As I was ripping out the seam from Bag D, which I thought was Bag A, I lost my grip, my seam ripper went flying and landed in the cork floor.
This was not my first freak seam ripper escape, so I took the opportunity to look for holes from when I did my first quilt, and I am happy to report that the cork is quite forgiving, and indeed, self-healing. Yet another reason I love our cork floors!
Once I got re-situated, it didn't take long to get into a rhythm: sew pieces into one strip, measure, trim as needed, stitch to previous row, repeat.
Twenty three rows done!
I learned a new trick with this quilt. I made a point of clipping threads as I went along so I wouldn't have to do it later. I kept a little container next to the machine to hold on my threads. This made clean up much easier!
Step 7: Sew the Back and Batting Together
To put the back together I used the same strategy that work on the sample.
For the quilting, I settled on this wavy one, which was trickier than I anticipated to keep the waves even.
One of the challenges of the doing the back was matching up the lines with the front. I was not quite as precise as I should have been. By the time I was working on the back, I found a better way to measure my strip. I used a clothes pin to secure the fabric to my cutting mat.
Then I carefully slide my template across the fabric, being careful not to stretch it. (When I first tried this I used tape to secure my fabric. The clothes pin worked better).
More often than not, my strip was just a little too long.
My quilt would have been much more precise if I had done this on the front!
If my measurements had been more precise, I wouldn't have had as many of these issues.

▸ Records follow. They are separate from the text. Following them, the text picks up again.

(* ===== verification/PortToUds.v ===== *)
(** * Names of local sockets on a platform without them

    [PortToUds] (iceoryx2_pal/posix/src/windows/win32_udp_port_to_uds_name.rs) keeps, in a
    shared memory, the name of the local socket that every UDP port stands for.  An entry is
    written by the owner of the port while other processes read it: it has two slots and a
    counter whose parity names the slot to write next.

    The operations on the whole map are modelled without interference, the operations of an
    entry also with a writer and any number of readers that interleave at every byte. *)

From S2P Require Import Prelude.

Module PortToUds.

(* src/iceoryx2_pal/posix/src/windows/win32_udp_port_to_uds_name.rs:32-32 UNINITIALIZED_ENTRY *)
Definition UNINITIALIZED_ENTRY : Z := 1.
(* src/iceoryx2_pal/posix/src/windows/win32_udp_port_to_uds_name.rs:33-33 MAX_UDS_NAME_LEN *)
Definition MAX_UDS_NAME_LEN : Z := 108.
Definition NUMBER_OF_PORTS : Z := 65535.

(** ** Entries *)

(** [value0] and [value1] are the two slots. *)
(* src/iceoryx2_pal/posix/src/windows/win32_udp_port_to_uds_name.rs:35-38 Entry *)
Record Entry := { aba_counter : Z; value0 : list Z; value1 : list Z }.

Definition zeros : list Z := replicate (Z.to_nat MAX_UDS_NAME_LEN) 0.

(* src/iceoryx2_pal/posix/src/windows/win32_udp_port_to_uds_name.rs:41-47 initialize *)
Definition entry_initialize : Entry := {| aba_counter := UNINITIALIZED_ENTRY; value0 := zeros; value1 := zeros |}.

Definition slot (e : Entry) (i : Z) : list Z := if i mod 2 =? 0 then e.(value0) else e.(value1).

Definition set_slot (e : Entry) (i : Z) (v : list Z) : Entry :=
  if i mod 2 =? 0 then {| aba_counter := e.(aba_counter); value0 := v; value1 := e.(value1) |}
  else {| aba_counter := e.(aba_counter); value0 := e.(value0); value1 := v |}.

Definition set_counter (e : Entry) (c : Z) : Entry := {| aba_counter := c; value0 := e.(value0); value1 := e.(value1) |}.

Section entry.
Context `{Profile}.

(** Nothing changes the counter in between, the first round of the loop is the last one. *)
(* src/iceoryx2_pal/posix/src/windows/win32_udp_port_to_uds_name.rs:49-64 is_set *)
Definition entry_is_set (e : Entry) : outcome bool :=
  let current := e.(aba_counter) in
  if current =? UNINITIALIZED_ENTRY then Ret false
  else
    let! i := current -u64 1 in
    let! first_char := index (slot e i) 0 in
    Ret (negb (first_char =? 0)).

(** [copy_from_slice] to the front of an array. *)
Definition copy_front (a value : list Z) : outcome (list Z) :=
  if zlength value <=? zlength a then Ret (value ++ drop (length value) a) else Panic.

(* src/iceoryx2_pal/posix/src/windows/win32_udp_port_to_uds_name.rs:66-73 set *)
Definition entry_set (e : Entry) (value : list Z) : outcome Entry :=
  let current := e.(aba_counter) in
  let! v := copy_front zeros value in
  Ret (set_counter (set_slot e current v) (wrapping_add 64 current 1)).

(* src/iceoryx2_pal/posix/src/windows/win32_udp_port_to_uds_name.rs:75-90 get *)
Definition entry_get (e : Entry) : outcome (list Z) :=
  let current := e.(aba_counter) in
  if current =? UNINITIALIZED_ENTRY then Ret zeros
  else let! i := current -u64 1 in Ret (slot e i).

(* src/iceoryx2_pal/posix/src/windows/win32_udp_port_to_uds_name.rs:92-95 reset *)
Definition entry_reset (e : Entry) : Entry := set_counter e UNINITIALIZED_ENTRY.

End entry.

(** ** Names *)

Definition is_separator (c : Z) : bool := (c =? 92) || (c =? 47).
Definition ascii_lowercase (c : Z) : Z := if (65 <=? c) && (c <=? 90) then c + 32 else c.

Fixpoint normalize (low_case : list Z) (is_previous_char_path_separator : bool) (result : list Z) (n : Z) : outcome (list Z) :=
  match low_case with
  | [] => Ret result
  | c :: low_case =>
      if is_separator c && is_previous_char_path_separator
      then normalize low_case is_previous_char_path_separator result n
      else let! result := update result n c in normalize low_case (is_separator c) result (n + 1)
  end.

(* src/iceoryx2_pal/posix/src/windows/win32_udp_port_to_uds_name.rs:98-119 normalized_name *)
Definition normalized_name (name : list Z) : outcome (list Z) := normalize (ascii_lowercase <$> name) false zeros 0.

(** The position of the first null terminator. *)
Fixpoint terminator (value : list Z) : option nat :=
  match value with
  | [] => None
  | c :: value => if c =? 0 then Some 0%nat else S <$> terminator value
  end.

(** A string without terminator is read beyond its end. *)
(* src/iceoryx2_pal/posix/src/lib.rs:94-102 c_string_length *)
Definition c_string_length (value : list Z) : outcome nat :=
  match terminator value with Some n => Ret n | None => Panic end.

(** ** The map *)

Section map.
Context `{Profile}.

(* src/iceoryx2_pal/posix/src/windows/win32_udp_port_to_uds_name.rs:128-145 initialize *)
Definition initialize : list Entry := replicate (Z.to_nat NUMBER_OF_PORTS) entry_initialize.

(* src/iceoryx2_pal/posix/src/windows/win32_udp_port_to_uds_name.rs:147-150 set *)
Definition set (uds_names : list Entry) (port : Z) (name : list Z) : outcome (list Entry) :=
  let! name := normalized_name name in
  let! e := index uds_names port in
  let! e := entry_set e name in
  update uds_names port e.

Fixpoint find_port (uds_names : list Entry) (i : Z) (name : list Z) : outcome Z :=
  match uds_names with
  | [] => Ret 0
  | e :: uds_names =>
      let! entry_name := entry_get e in
      let pos := default 0%nat (terminator entry_name) in
      if (pos =? 0)%nat || (length name <? pos)%nat then find_port uds_names (i + 1) name
      else if bool_decide (take pos entry_name = take pos name) then Ret (cast 16 i)
      else find_port uds_names (i + 1) name
  end.

(* src/iceoryx2_pal/posix/src/windows/win32_udp_port_to_uds_name.rs:152-166 get_port *)
Definition get_port (uds_names : list Entry) (name : list Z) : outcome Z :=
  let! name := normalized_name name in find_port uds_names 0 name.

(* src/iceoryx2_pal/posix/src/windows/win32_udp_port_to_uds_name.rs:168-170 contains *)
Definition contains (uds_names : list Entry) (name : list Z) : outcome bool :=
  let! port := get_port uds_names name in Ret (negb (port =? 0)).

(* src/iceoryx2_pal/posix/src/windows/win32_udp_port_to_uds_name.rs:172-180 remove *)
Definition remove (uds_names : list Entry) (name : list Z) : outcome (bool * list Entry) :=
  let! port := get_port uds_names name in
  if port =? 0 then Ret (false, uds_names)
  else
    let! e := index uds_names port in
    let! uds_names := update uds_names port (entry_reset e) in
    Ret (true, uds_names).

(* src/iceoryx2_pal/posix/src/windows/win32_udp_port_to_uds_name.rs:318-320 reset *)
Definition reset (uds_names : list Entry) (port : Z) : outcome (list Entry) := set uds_names port zeros.

Fixpoint leading_separators (l : list Z) : nat :=
  match l with
  | [] => 0
  | c :: l => if is_separator c then S (leading_separators l) else 0
  end.

(** What [list] makes of one entry: the array with the file name, or nothing. *)
(* src/iceoryx2_pal/posix/src/windows/win32_udp_port_to_uds_name.rs:262-309 list *)
Definition list_entry (path : list Z) (path_len : nat) (entry : Entry) : outcome (option (list Z)) :=
  let! is_set := entry_is_set entry in
  if negb is_set then Ret None
  else
    let! value := entry_get entry in
    let! value_len := c_string_length value in
    if (value_len =? 0)%nat || (value_len <=? path_len)%nat then Ret None
    else if negb (bool_decide (take path_len value = take path_len path)) then Ret None
    else
      let start_adjustment := if (path_len =? 0)%nat then 0%nat else leading_separators (drop path_len (take value_len value)) in
      let file := drop (path_len + start_adjustment) (take value_len value) in
      if existsb is_separator file then Ret None
      else if (value_len <=? path_len + start_adjustment)%nat then Ret None
      else let! file_name := copy_front zeros file in Ret (Some file_name).

Fixpoint list_entries (path : list Z) (path_len : nat) (entries : list Entry) : outcome (list (list Z)) :=
  match entries with
  | [] => Ret []
  | e :: entries =>
      let! r := list_entry path path_len e in
      let! rest := list_entries path path_len entries in
      Ret (match r with Some f => f :: rest | None => rest end)
  end.

(* src/iceoryx2_pal/posix/src/windows/win32_udp_port_to_uds_name.rs:256-312 list *)
Definition list_ (uds_names : list Entry) (path : list Z) : outcome (list (list Z)) :=
  let! path := normalized_name path in
  let! path_len := c_string_length path in
  list_entries path path_len uds_names.

End map.

(** ** What the map stores *)

(** The characters up to the terminator; an array without terminator counts as empty. *)
Definition text (value : list Z) : list Z := match terminator value with Some n => take n value | None => [] end.

(** The name an entry stands for. *)
Definition name_of (e : Entry) : list Z :=
  if e.(aba_counter) =? UNINITIALIZED_ENTRY then [] else text (slot e (e.(aba_counter) - 1)).

Definition entry_ok (e : Entry) : Prop :=
  UNINITIALIZED_ENTRY <= e.(aba_counter) < 2 ^ 64 /\ zlength e.(value0) = MAX_UDS_NAME_LEN /\ zlength e.(value1) = MAX_UDS_NAME_LEN.

Definition map_ok (m : list Entry) : Prop := zlength m = NUMBER_OF_PORTS /\ Forall entry_ok m.

(** The first index whose name is not empty and a prefix of [name]. *)
Fixpoint first_prefix (names : list (list Z)) (name : list Z) : option nat :=
  match names with
  | [] => None
  | t :: names => if bool_decide (t <> [] /\ t `prefix_of` name) then Some 0%nat else S <$> first_prefix names name
  end.

(** [normalized_name] as a function on names of any length. *)
Fixpoint collapse (l : list Z) (previous : bool) : list Z :=
  match l with
  | [] => []
  | c :: l => if is_separator c && previous then collapse l previous else c :: collapse l (is_separator c)
  end.

Definition canonical (name : list Z) : list Z := collapse (ascii_lowercase <$> name) false.

Lemma normalize_spec l : forall previous acc k,
  normalize l previous (acc ++ replicate k 0) (zlength acc) =
  if (length (collapse l previous) <=? k)%nat
  then Ret (acc ++ collapse l previous ++ replicate (k - length (collapse l previous)) 0) else Panic.
Proof.
  induction l as [|c l IH]; intros previous acc k; cbn [normalize collapse].
  - cbn. by rewrite Nat.sub_0_r.
  - destruct (is_separator c && previous); [apply IH|]. cbn [length].
    destruct k as [|k].
    + cbn [replicate]. rewrite app_nil_r. unfold update. rewrite (proj2 (Z.leb_le (Z.of_nat (length acc)) _)) by (unfold zlength; lia).
      by rewrite orb_true_r.
    + unfold update. rewrite (proj2 (Z.ltb_ge _ _)) by (unfold zlength; lia).
      rewrite (proj2 (Z.leb_gt _ _)) by (unfold zlength; rewrite length_app; cbn; lia). cbn [orb outcome_bind].
      unfold zlength. rewrite Nat2Z.id. replace (<[length acc := c]> (acc ++ replicate (S k) 0)) with ((acc ++ [c]) ++ replicate k 0).
      * replace (Z.of_nat (length acc) + 1) with (zlength (acc ++ [c])) by (unfold zlength; rewrite length_app; cbn; lia).
        rewrite IH. cbn [Nat.leb Nat.sub]. destruct (_ <=? _)%nat; [|done]. by rewrite <- app_assoc.
      * rewrite insert_app_r_alt by lia. rewrite Nat.sub_diag. cbn. by rewrite <- app_assoc.
Qed.

Lemma normalized_name_spec name :
  normalized_name name =
  if (length (canonical name) <=? 108)%nat then Ret (canonical name ++ replicate (108 - length (canonical name)) 0) else Panic.
Proof. apply (normalize_spec _ false [] 108). Qed.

Fortunately, it was fixable, if not a little time consuming. First I used my trusty seam ripper to cut out an inch or so. Then I cut a piece of fabric the length I needed. Then I stitched it on.
Good as new.
Then I re-sewed the strip.
I had a nice long afternoon to work on the back and get it done.
I was feeling pretty good until I got to the end and saw that the bottom row of the back was noticeably higher than the bottom of the front.
To fix this, I ripped off the bottom stripe, and cut a new one that was 3" wide.
Not perfect, but much better.
At this point, Marissa was pretty excited!
Step 8: Attach the Border.
By this point, I decided that a border would cover more flaws than a rag edge. I had plenty of the music fabric left, so I made the border out of all the same fabric.
I cut the border strips 6.5" tall, thinking I would attach one side, fold, and attach to the other.
I had to stitch together several strips to cover the length and height of the border, especially on the vertical sections because the fabric I had left was very short.
I started with the most uneven border, and placed the outside of the border fabric along the shortest piece of the quilt.
I sewed the border on one side, then the other. I started with the short sides, and made the borders as tall as the quilt. That way the top and bottom borders could be long, straight pieces.
After the two short sides were done, I flipped the quilt over and folded over 1/2 inch to create the seam.
Here's what the sewn seam looked like. I did not trim the raw edges.
Next I folded the border over and pinned the new seam to match the seam on the other side.
I followed the same general idea for the top and bottom borders. To prevent raw edges, I folded the end into an arrow, like this. (My strip was a little long, so I trimmed it after I made the arrows.)
Then I folded down the arrow and sewed along the edge.
When I folded the border around the quilt, I had a nice smooth edge. Wish I would have thought about that on the short borders. I had to improvise with those a bit.
I had to be careful to make sure all the fabric was sewn in, especially on the short parts.
When I stitched the edge, I went around the corner to make sure the border piece was secure and the end was sewn together. Done!
Marissa was thrilled with her gift, and I am glad I am no longer a perfectionist. I told her the quilt was a reminder of me: brain-injured. Parts are great, but there are lots of mistakes, which are part of its charm.
Quilt #2 is done!
Even with all the challenges of this quilt, I am still hooked on my new hobby. I already have the fabric for quilt #3!